N.S. fisherman trapped by Russian shelling as he tries to drive Ukrainians to safety
A Canadian attempting to drive Ukrainians displaced by the war to safety says Russian shelling has trapped him in the city of Chernihiv for three days as food and water supplies dwindle.
Speaking Friday from a bomb shelter in the badly damaged city in northern Ukraine, Lex Brukovskiy said he feels the shelling is an immoral tactic targeting innocent people trying to escape the conflict.
"It's dirty. It's unfair because what the Russian army is doing is just taking civilians hostage," said Brukovskiy, a lobster fisherman from Nova Scotia who travelled to his native Ukraine to offer help two weeks ago. "They're not fighting army with army. They're setting their army against regular people."
He is driving a van with about a dozen passengers, including women, children and the elderly, that is part of a humanitarian convoy trying to ferry people to safety in the western part of the country.
Brukovskiy told The Canadian Press there is a limited supply of food and water in the city and the heating and electricity don't work.
He said shelling has destroyed a key bridge leading out of Chernihiv, adding that other routes fill up rapidly with convoys of refugees attempting to flee whenever the shelling briefly subsides.
Whenever there is a lull in the bombardment, Brukovskiy's convoy attempts to load the refugees, who are waiting in a shelter, but the missiles and bombs have resumed, targeting roads and bridges, he said.
"I have a van full of the elderly, women and kids who are now crying whenever they get in and out (of the vehicle). It's hard to run back and forth from the shelter to the van," he said.
The lobster harvester raised money for humanitarian aid and left his fishing boat in Meteghan, N.S., two weeks ago to come to Ukraine -- a country where he spent his childhood and where most of his family lives.
He said the situation for residents of the city is growing increasingly desperate after a month of attacks.
"We're stuck. We don't know what to do," he said in an interview. "We're hoping for the best. We're hoping somebody will negotiate some kind of corridor for us, or send some military to help us get out."
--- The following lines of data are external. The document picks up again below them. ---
(** C2 (as amended): on IEEE doubles, for a finite amount and a finite
    rate [>= 0], both modes return; the computed fields are rounded to 2
    decimals ([gst] in both modes, [gross] in "add" mode, [base] in
    "remove" mode when [rate / 100] is not zero), and the field that
    repeats the input ([base] in "add" mode, [gross] in "remove" mode,
    [base] in "remove" mode when [rate / 100] is zero) is the amount as
    given. *)
Theorem gst_breakup_rounded_fields (amt rate : float) :
  is_finite amt = true -> is_finite rate = true ->
  fleb (flit 0) rate = true ->
  exists ga gr,
    gst_breakup (F:=float) amt rate "add" = Ok ga /\
    gst_breakup (F:=float) amt rate "remove" = Ok gr /\
    base ga = amt /\ is_rounded 2 (gst ga) /\ is_rounded 2 (gross ga) /\
    gross gr = amt /\ is_rounded 2 (gst gr) /\
    (feqb (fdiv rate (flit 100)) (flit 0) = true -> base gr = amt) /\
    (feqb (fdiv rate (flit 100)) (flit 0) = false -> is_rounded 2 (base gr)).
Proof.
  intros Ha Hr Hle.
  pose proof (finite_nonneg_fin rate Hr Hle) as Fr.
  pose proof (rate_fraction_fin rate Fr) as Ff.
  set (r := fdiv rate (flit 100)) in *.
  pose proof (fin_is_finite r Ff) as Hrf.
  destruct (one_plus_positive r Ff) as [N1 P1].
  unfold gst_breakup, py_div. rewrite eqb_100_0. cbn [bind]. fold r.
  change (String.eqb "add" "add") with true.
  change (String.eqb "remove" "add") with false. cbv iota.
  (* "add" *)
  pose proof (fmul_notnan amt r Ha Hrf) as Nt.
  destruct (round_nd_2_rounded _ Nt) as [Rt Ntax].
  pose proof (fadd_notnan amt _ Ha Ntax) as Ng.
  destruct (round_nd_2_rounded _ Ng) as [Rg _].
  eexists.
  destruct (feqb r (flit 0)) eqn:Er; cbn [negb bind].
  - (* "remove", the rate is 0 *)
    pose proof (fsub_notnan amt amt Ha (finite_notnan _ Ha)) as Nd.
    destruct (round_nd_2_rounded _ Nd) as [Rd _].
    eexists. split; [reflexivity|]. split; [reflexivity|].
    cbn [base gst gross].
    repeat split; intros; try assumption; try reflexivity; discriminate.
  - (* "remove", the rate is not 0 *)
    rewrite (feqb_0_false _ N1 ltac:(lia)). cbn [bind].
    pose proof (fdiv_notnan amt _ Ha N1 ltac:(lia)) as Nq.
    destruct (round_nd_2_rounded _ Nq) as [Rb Nb].
    pose proof (fsub_notnan amt _ Ha Nb) as Nd.
    destruct (round_nd_2_rounded _ Nd) as [Rd _].
    eexists. split; [reflexivity|]. split; [reflexivity|].
    cbn [base gst gross].
    repeat split; intros; try assumption; try reflexivity; discriminate.
Qed.
Definition step `{Host} (e : Event) (c : Component) : option Component :=
  let s := state c in
  match e with
  | ChooseMode m =>
    if bool_decide (lessonState s = Setup) then Some (commit c (setLessonMode m s)) else None
  | StartLesson flashcards random =>
    match lessonState s with
    | Setup =>
      if bool_decide (0 < length flashcards)
      then Some (commit c (handleStartLesson flashcards random s)) else None
    | Summary => Some (commit c (handleStartLesson flashcards random s))
    | Active => None
    end
  | ChangeInput text =>
    if bool_decide (lessonState s = Active) then Some (commit c (setUserInput text s)) else None
  | CheckAnswer =>
    if bool_decide (lessonState s = Active)
    then Some (commit c (default s (handleCheckAnswer s))) else None
  | TogglePause =>
    if bool_decide (lessonState s = Active)
    then Some (commit c (setIsPaused (negb (isPaused s)) s)) else None
  | Resume =>
    if bool_decide (lessonState s = Active) && isPaused s
    then Some (commit c (setIsPaused false s)) else None
  | Exit =>
    if bool_decide (lessonState s = Active) then Some (commit c (setLessonState Setup s)) else None
  | ChooseAnotherMode =>
    if bool_decide (lessonState s = Summary) then Some (commit c (setLessonState Setup s)) else None
  | Tick =>
    if tickTimer c then Some (commit c (tickCallback s)) else None
  | FeedbackTimeout r =>
    match feedbackTimer c with
    | Some (deckLength, mode) => Some (commit c (feedbackCallback deckLength mode r s))
    | None => None
    end
  end.

(** A run of events from a component; [None] when one of them cannot
    happen in the component it meets. *)
Fixpoint run `{Host} (es : list Event) (c : Component) : option Component :=
  match es with
  | [] => Some c
  | e :: es' =>
    match step e c with
    | Some c' => run es' c'
    | None => None
    end
  end.

(** The components that a mounted lesson can be in. *)
Inductive reachable `{Host} : Component → Prop :=
  | reachable_mount : reachable mount
  | reachable_step e c c' : reachable c → step e c = Some c' → reachable c'.

(** ** Invariants of a mounted component *)

(** The timers of a component are the ones its effects start on its state,
    and no state update of the tick effect is outstanding. *)
Definition timersAgree (c : Component) : Prop :=
  tickTimer c = (tickEffect (state c)).1
  ∧ feedbackTimer c = feedbackEffect (state c)
  ∧ (tickEffect (state c)).2 = false.

(** What holds of the session data: the time stays within the budget, a
    lesson that runs or shows feedback has a deck, the index is a position
    of the deck, no word is twice in the review list, and the score is at
    most the number of answers. *)
Record sessionInv (s : LessonSt) : Prop := {
  inv_time : (0 ≤ timeLeft s ≤ LESSON_DURATION)%Z;
  inv_active_deck : lessonState s = Active → shuffledDeck s ≠ [];
  inv_feedback_deck : feedback s ≠ FbNone → shuffledDeck s ≠ [];
  inv_index : ∃ n, currentCardIndex s = Idx n
                ∧ (shuffledDeck s ≠ [] → n < length (shuffledDeck s));
  inv_missed : NoDup (map word (incorrectAnswers s));
  inv_score : score s ≤ cardsAnswered s
}.

Definition invariant (c : Component) : Prop := timersAgree c ∧ sessionInv (state c).

(** The fields that a pause or a resume has to leave alone. *)
Definition sameSession (s s' : LessonSt) : Prop :=
  score s' = score s ∧ cardsAnswered s' = cardsAnswered s ∧ timeLeft s' = timeLeft s
  ∧ currentCardIndex s' = currentCardIndex s ∧ shuffledDeck s' = shuffledDeck s
  ∧ currentTurnMode s' = currentTurnMode s ∧ feedback s' = feedback s
  ∧ userInput s' = userInput s ∧ incorrectAnswers s' = incorrectAnswers s
  ∧ lessonMode s' = lessonMode s.

(** ** What a rewritten piece is

    The letters of a piece with every toned vowel replaced by its base
    letter, and the tones of its toned vowels in order. *)
Definition baseLetter (c : N) : N :=
  match toneMap_get c with
  | Some (base, _) => base
  | None => c
  end.

Definition tonesOf (syllable : jsstring) : list N :=
  omap (λ c, snd <$> toneMap_get c) syllable.

(** ** Sample data *)

(** An entry with the given word and pronunciation. *)
Definition entry (w p : string) : FlashcardData :=
  {| word := utf16 w; pinyin := utf16 p; translation := []; hsk_level := [];
     example_sentence := []; notes := []; dateAdded := None |}.
(** One new subscription keeps [subscribedOnce]. *)
Lemma subscribedOnce_step (name : string) c g g' :
  alreadyRegistred g !! name = None ->
  calls g' = calls g ++ [c] ->
  subscribedNames [c] = [name] ->
  alreadyRegistred g' = <[name := true]> (alreadyRegistred g) ->
  subscribedOnce g -> subscribedOnce g'.
Proof.
  intros Hnew Hcalls Hname Hreg [Hnodup Hmarked]. unfold subscribedOnce.
  rewrite Hcalls, subscribedNames_app, Hname, Hreg. split.
  - apply NoDup_app. split; [done|]. split; [|apply NoDup_singleton].
    intros n Hn Hin. apply list_elem_of_singleton in Hin as ->.
    destruct (Hmarked _ Hn) as [b Hb]. congruence.
  - intros n Hn. apply elem_of_app in Hn as [Hn|Hn].
    + destruct (decide (name = n)) as [->|Hne].
      * by rewrite lookup_insert_eq.
      * rewrite lookup_insert_ne by done. by apply Hmarked.
    + apply list_elem_of_singleton in Hn as ->. by rewrite lookup_insert_eq.
Qed.

Lemma busStep_refl g : busStep g g.
Proof. repeat split. exists []. by rewrite app_nil_r. Qed.

Lemma busStep_trans g1 g2 g3 : busStep g1 g2 -> busStep g2 g3 -> busStep g1 g3.
Proof.
  intros (Hs1 & Hd1 & Hm1 & Hst1 & Ht1 & Hc1 & cs1 & Hcalls1 & Hbus1)
         (Hs2 & Hd2 & Hm2 & Hst2 & Ht2 & Hc2 & cs2 & Hcalls2 & Hbus2).
  unfold busStep. rewrite Hs2, Hd2, Hm2, Hst2, Ht2, Hc2. repeat split; try done.
  exists (cs1 ++ cs2). rewrite Hcalls2, Hcalls1, <- app_assoc.
  split; [done|]. by apply forallb_isBusCall_app.
Qed.

Lemma registerMessage_step m g :
  busStep g (snd (registerMessage m g)) /\
  (subscribedOnce g -> subscribedOnce (snd (registerMessage m g))).
Proof.
  rewrite registerMessage_eq.
  destruct (alreadyRegistred g !! SchemaName m) eqn:Hreg; cbn [snd].
  - split; [apply busStep_refl|done].
  - split.
    + unfold busStep. cbn. repeat split. by exists [CallBusHandleMessage m].
    + by apply (subscribedOnce_step (SchemaName m) (CallBusHandleMessage m)).
Qed.
(** C7. For a response that is not ok, [text] ends the process with status
    1 after writing one message in red: the text of the [.sc_error] marker
    when the body starts with "<!" and that text is not empty, else the body
    when it is not empty, else the status text.  [text] is total: a response
    that is ok gives its body. *)
Theorem text_describes_error response :
  let marker :=
    run (Cheerio.query (sel ".sc_error") ≫= Cheerio.text)
        (boot (load (body response))) in
  text response =
    if ok response then Return (body response)
    else Exit (red (if startsWith (js "<!") (body response) && nonempty marker
                    then marker
                    else if nonempty (body response) then body response
                    else statusText response)) 1.
Proof.
  cbn zeta. unfold text. destruct (ok response); [done|]. cbn [negb].
  destruct (startsWith _ (body response)) eqn:Hs; [|done].
  cbn [andb]. destruct (nonempty (run _ _)) eqn:Hm; [by rewrite Hm|].
  reflexivity.
Qed.

(** C8, as the program has it.  A page without any known marker gives a
    record that is no hit ([!result.title] holds): for source A no extractor
    runs and the record stays empty; for source B the full-definition
    extractor runs and, the headword marker being absent, sets [title] to
    the empty string. *)
Theorem no_marker_no_result h :
  (present ".client_def_hd_hd" h = false →
   present ".client_trans_head" h = false →
   present ".client_do_you_mean_title_bar" h = false →
   extract (js "bing") h = (∅, h) ∧ no_result ∅ = true)
  ∧ (present ".error-typo" h = false →
     present ".keyword" h = false →
     let result := run (extract (js "youdao")) h in
     result !! "title" = Some (VStr []) ∧ no_result result = true).
Proof.
  split.
  - intros H1 H2 H3. split; [|done]. rewrite extract_bing.
    unfold present in H1, H2, H3.
    by repeat destruct (select_all _ (document h)).
  - intros H1 H2. cbn zeta. unfold run at 1 2. rewrite extract_youdao.
    unfold present in H1, H2.
    destruct (select_all (sel ".error-typo") _); [|done].
    fold (run (handle_youdao ∅) h).
    destruct (handle_youdao_fields ∅ h) as (sentence & translation & ->).
    cbn zeta. unfold no_result.
    rewrite !lookup_insert_ne, lookup_insert_eq by done.
    rewrite query_text_eq.
    by destruct (select_all (sel ".keyword") _).
Qed.

End claims.

(** ** The record does not depend on node identities *)

Lemma node_induction (P : node → Prop) :
  (∀ i s, P (Text i s)) →
  (∀ i t a ch, Forall P ch → P (Elem i t a ch)) →
  ∀ n, P n.
Proof.
  intros HT HE. fix IH 1. intros [i s|i t a ch]; [apply HT|].
  apply HE. induction ch as [|c ch IHch]; constructor; [apply IH|apply IHch].
Qed.

Lemma dom_induction (P : dom → Prop) :
  (∀ s, P (DText s)) →
  (∀ t a ch, Forall P ch → P (DElem t a ch)) →
  ∀ d, P d.
Proof.
  intros HT HE. fix IH 1. intros [s|t a ch]; [apply HT|].
  apply HE. induction ch as [|c ch IHch]; constructor; [apply IH|apply IHch].
Qed.

Section identities.
Variable k : nat.

Lemma node_id_shift n : node_id (shift k n) = node_id n + k.
Proof. by destruct n. Qed.

Lemma node_children_shift n :
  node_children (shift k n) = List.map (shift k) (node_children n).
Proof. by destruct n. Qed.

Lemma node_attribs_shift n : node_attribs (shift k n) = node_attribs n.
Proof. by destruct n. Qed.

Lemma matches_shift s n : matches s (shift k n) = matches s n.
Proof. by destruct n. Qed.

Lemma hits_shift n p : hits (shift k n) p = hits n p.
Proof. destruct p as [|s [|]]; cbn; auto using matches_shift. Qed.

Lemma advance_shift n p : advance (shift k n) p = advance n p.
Proof. destruct p as [|s [|]]; cbn; by rewrite ?matches_shift. Qed.

Lemma text_of_shift n : text_of (shift k n) = text_of n.
Proof.
  induction n as [|i t a ch IH] using node_induction; [done|].
  cbn. f_equal. rewrite List.map_map. apply List.map_ext_Forall, IH.
Qed.

Lemma erase_shift n : erase (shift k n) = erase n.
Proof.
  induction n as [|i t a ch IH] using node_induction; [done|].
  cbn. f_equal. rewrite List.map_map. apply List.map_ext_Forall, IH.
Qed.

Lemma concat_map_shift {A B} (f g : A → list B) (r : B → B) l :
  Forall (λ x, g x = List.map r (f x)) l →
  concat (List.map g l) = List.map r (concat (List.map f l)).
Proof.
  induction 1 as [|x l Hx _ IH]; [done|].
  cbn. by rewrite List.map_app, Hx, IH.
Qed.

Lemma select_shift ps n :
  select ps (shift k n) = List.map (λ i, i + k) (select ps n).
Proof.
  revert ps. induction n as [|i t a ch IH] using node_induction; [done|].
  intros ps. change (shift k (Elem i t a ch))
    with (Elem (i + k) t a (List.map (shift k) ch)).
  cbn [select].
  change (Elem (i + k) t a (List.map (shift k) ch))
    with (shift k (Elem i t a ch)).
  rewrite (List.map_ext _ _ (advance_shift (Elem i t a ch))).
  assert (existsb (hits (shift k (Elem i t a ch))) ps
          = existsb (hits (Elem i t a ch)) ps) as ->.
  { induction ps as [|p ps IHps]; [done|]. cbn [existsb].
    by rewrite hits_shift, IHps. }
  rewrite List.map_app. f_equal; [by destruct (existsb _ ps)|].
  rewrite List.map_map. apply concat_map_shift.
  eapply Forall_impl; [exact IH|]. intros x Hx. apply Hx.
Qed.

Lemma select_all_shift ps l :
  select_all ps (List.map (shift k) l)
  = List.map (λ i, i + k) (select_all ps l).
Proof.
  unfold select_all. rewrite List.map_map. apply concat_map_shift.
  apply Forall_forall. intros n _. apply select_shift.
Qed.

Lemma locate_in_shift_aux i l :
  Forall (λ n, locate (i + k) (shift k n) = shift k <$> locate i n) l →
  locate_in (i + k) (List.map (shift k) l) = shift k <$> locate_in i l.
Proof.
  induction 1 as [|n l Hn _ IH]; [done|].
  unfold locate_in in *. cbn [List.map foldr]. rewrite Hn, IH.
  by destruct (locate i n).
Qed.

Lemma locate_shift i n :
  locate (i + k) (shift k n) = shift k <$> locate i n.
Proof.
  induction n as [j s|j t a ch IH] using node_induction.
  - cbn. replace (j + k =? i + k)%nat with (j =? i)%nat; [by destruct (j =? i)%nat|].
    destruct (Nat.eqb_spec j i), (Nat.eqb_spec (j + k) (i + k)); lia || done.
  - change (shift k (Elem j t a ch))
      with (Elem (j + k) t a (List.map (shift k) ch)).
    cbn [locate node_id].
    replace (j + k =? i + k)%nat with (j =? i)%nat.
    2:{ destruct (Nat.eqb_spec j i), (Nat.eqb_spec (j + k) (i + k)); lia || done. }
    destruct (j =? i)%nat; [done|].
    apply (locate_in_shift_aux i ch IH).
Qed.

Lemma locate_in_shift i l :
  locate_in (i + k) (List.map (shift k) l) = shift k <$> locate_in i l.
Proof.
  apply locate_in_shift_aux, Forall_forall. intros n _. apply locate_shift.
Qed.

Lemma node_of_shift i h :
  node_of (i + k) (shift_heap k h) = shift k <$> node_of i h.
Proof.
  unfold node_of, shift_heap. cbn [document detached].
  rewrite <- List.map_app. apply locate_in_shift.
Qed.

Lemma is_some_fmap {A B} (f : A → B) (o : option A) :
  is_some (f <$> o) = is_some o.
Proof. by destruct o. Qed.

Lemma has_parent_shift i h :
  has_parent (i + k) (shift_heap k h) = has_parent i h.
Proof.
  unfold has_parent, shift_heap. cbn [document detached].
  rewrite locate_in_shift, is_some_fmap. f_equal.
  induction (detached h) as [|r l IH]; [done|]. cbn [List.map existsb].
  by rewrite node_children_shift, locate_in_shift, is_some_fmap, IH.
Qed.

Lemma replace_node_shift i new n :
  replace_node (i + k) (List.map (shift k) new) (shift k n)
  = List.map (shift k) (replace_node i new n).
Proof.
  induction n as [j s|j t a ch IH] using node_induction.
  - cbn. replace (j + k =? i + k)%nat with (j =? i)%nat; [by destruct (j =? i)%nat|].
    destruct (Nat.eqb_spec j i), (Nat.eqb_spec (j + k) (i + k)); lia || done.
  - change (shift k (Elem j t a ch))
      with (Elem (j + k) t a (List.map (shift k) ch)).
    cbn [replace_node node_id].
    replace (j + k =? i + k)%nat with (j =? i)%nat.
    2:{ destruct (Nat.eqb_spec j i), (Nat.eqb_spec (j + k) (i + k)); lia || done. }
    destruct (j =? i)%nat; [done|]. cbn [List.map shift]. do 2 f_equal.
    rewrite List.map_map. by apply concat_map_shift.
Qed.

Lemma replace_in_shift i new l :
  replace_in (i + k) (List.map (shift k) new) (List.map (shift k) l)
  = List.map (shift k) (replace_in i new l).
Proof.
  unfold replace_in. rewrite List.map_map. apply concat_map_shift.
  apply Forall_forall. intros n _. apply replace_node_shift.
Qed.

Lemma replace_below_shift i new n :
  replace_below (i + k) (List.map (shift k) new) (shift k n)
  = shift k (replace_below i new n).
Proof.
  destruct n as [|j t a ch]; [done|]. cbn. f_equal. apply replace_in_shift.
Qed.

Lemma label_all_shift_aux l :
  Forall (λ d, ∀ j, label d (j + k) = (shift k (label d j).1, (label d j).2 + k)) l →
  ∀ j, label_all l (j + k)
       = (List.map (shift k) (label_all l j).1, (label_all l j).2 + k).
Proof.
  induction 1 as [|d l Hd _ IH]; intros j; [done|].
  cbn [label_all]. rewrite Hd. destruct (label d j) as [x k1]. cbn [fst snd].
  rewrite IH. by destruct (label_all l k1).
Qed.

Lemma label_as_label_all t a ch j :
  label (DElem t a ch) j
  = (Elem j t a (label_all ch (S j)).1, (label_all ch (S j)).2).
Proof.
  cbn [label].
  assert (∀ l i,
    (fix go (l : list dom) (k : ref) : list node * ref :=
       match l with
       | [] => ([], k)
       | x :: r => let '(x', k1) := label x k in
                   let '(r', k2) := go r k1 in (x' :: r', k2)
       end) l i = label_all l i) as ->.
  { induction l as [|x r IH]; intros i; [done|]. cbn [label_all].
    destruct (label x i). by rewrite IH. }
  by destruct (label_all ch (S j)).
Qed.

Lemma label_shift d j :
  label d (j + k) = (shift k (label d j).1, (label d j).2 + k).
Proof.
  revert j. induction d as [s|t a ch IH] using dom_induction; intros j.
  - reflexivity.
  - rewrite !label_as_label_all. cbn [fst snd shift].
    change (S (j + k)) with (S j + k). by rewrite (label_all_shift_aux ch IH).
Qed.

Lemma label_all_shift l j :
  label_all l (j + k)
  = (List.map (shift k) (label_all l j).1, (label_all l j).2 + k).
Proof.
  apply label_all_shift_aux, Forall_forall. intros d _. apply label_shift.
Qed.

Lemma boot_from_shift page : boot_from k page = shift_heap k (boot page).
Proof.
  unfold boot, boot_from, shift_heap. cbn [document detached next_id].
  change k with (0 + k) at 1 2. by rewrite label_all_shift.
Qed.

End identities.

Section simulation.
Context `{Lib}.
Variable k : nat.

Abbreviation ups := (List.map (λ i : ref, i + k)).

Lemma same_ret {A} (a : A) : same_up_to k id (mret a) (mret a).
Proof. intros h. reflexivity. Qed.

Lemma same_bind {A B} (ρ : A → A) (σ : B → B) (m m' : M A) (f f' : A → M B) :
  same_up_to k ρ m m' →
  (∀ a, same_up_to k σ (f a) (f' (ρ a))) →
  same_up_to k σ (m ≫= f) (m' ≫= f').
Proof. intros Hm Hf h. rewrite !bind_eq, Hm. cbn [fst snd]. apply Hf. Qed.

Lemma same_if {A} (ρ : A → A) (b : bool) (m1 m1' m2 m2' : M A) :
  same_up_to k ρ m1 m1' → same_up_to k ρ m2 m2' →
  same_up_to k ρ (if b then m1 else m2) (if b then m1' else m2').
Proof. by destruct b. Qed.

Lemma same_query s : same_up_to k ups (Cheerio.query s) (Cheerio.query s).
Proof.
  intros h. unfold Cheerio.query, gets. cbn [fst snd]. f_equal.
  apply select_all_shift.
Qed.

Lemma same_find s el :
  same_up_to k ups (Cheerio.find s el) (Cheerio.find s (el + k)).
Proof.
  intros h. unfold Cheerio.find, gets. cbn [fst snd]. f_equal.
  rewrite node_of_shift. destruct (node_of el h) as [n|]; [|done].
  cbn [fmap option_fmap option_map]. rewrite node_children_shift.
  apply select_all_shift.
Qed.

Lemma same_text els :
  same_up_to k id (Cheerio.text els) (Cheerio.text (ups els)).
Proof.
  intros h. unfold Cheerio.text, gets. cbn [fst snd id]. do 2 f_equal.
  rewrite List.map_map. apply List.map_ext. intros el.
  rewrite node_of_shift. destruct (node_of el h) as [n|]; [|done].
  apply text_of_shift.
Qed.

Lemma same_text_of el :
  same_up_to k id (Cheerio.text [el]) (Cheerio.text [el + k]).
Proof. apply (same_text [el]). Qed.

Lemma same_html els :
  same_up_to k id (Cheerio.html els) (Cheerio.html (ups els)).
Proof.
  intros h. unfold Cheerio.html, gets. cbn [fst snd id]. f_equal.
  destruct els as [|el els]; [done|]. cbn [List.map].
  rewrite node_of_shift. destruct (node_of el h) as [n|]; [|done].
  cbn. rewrite node_children_shift, List.map_map.
  do 2 f_equal. apply List.map_ext, erase_shift.
Qed.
Roughly half the population left in the first weeks of attacks on the city, Brukovskiy said, and there were routes that people could drive on.
Now, he says people aren't able to leave to the west due to the destruction and the shelling of the bridges. People he's encountered have said they don't want to go east, towards Russia.
"Hope is all we have left. There's not much else we can do but hope for the best," he said. "But it's cold here. There's no heat, no electricity, there's hardly any water. Water supplies are very limited.
"In addition to sitting in the dark, now people don't know how long their food supply will last, or their water supply."
Brukovskiy's crowdfunding page has been raising money to bring supplies to people fleeing war, and he says he encourages Canadians to continue donating to Ukrainian and humanitarian organizations to assist people who have lost their homes and livelihoods.
In the Nova Scotia legislature on Friday, Ronnie LeBlanc, the member for the riding of Clare, where Brukovskiy lives, rose to pay tribute to the fisherman's efforts in Ukraine and the more than $20,000 in donations he has already raised.
"I also ask all members of the Nova Scotia legislature to join me in honouring Lex and all those people who went to Ukraine to make a difference in the lives of Ukrainians," LeBlanc said.
Brukovskiy said if he manages to bring his group to safety, he will keep trying to make similar journeys.
"I'm doing what I came here to do," he said. "If I can get out of here soon enough, we'll regroup and try and get here again. There's a lot of people trying to get out who can't."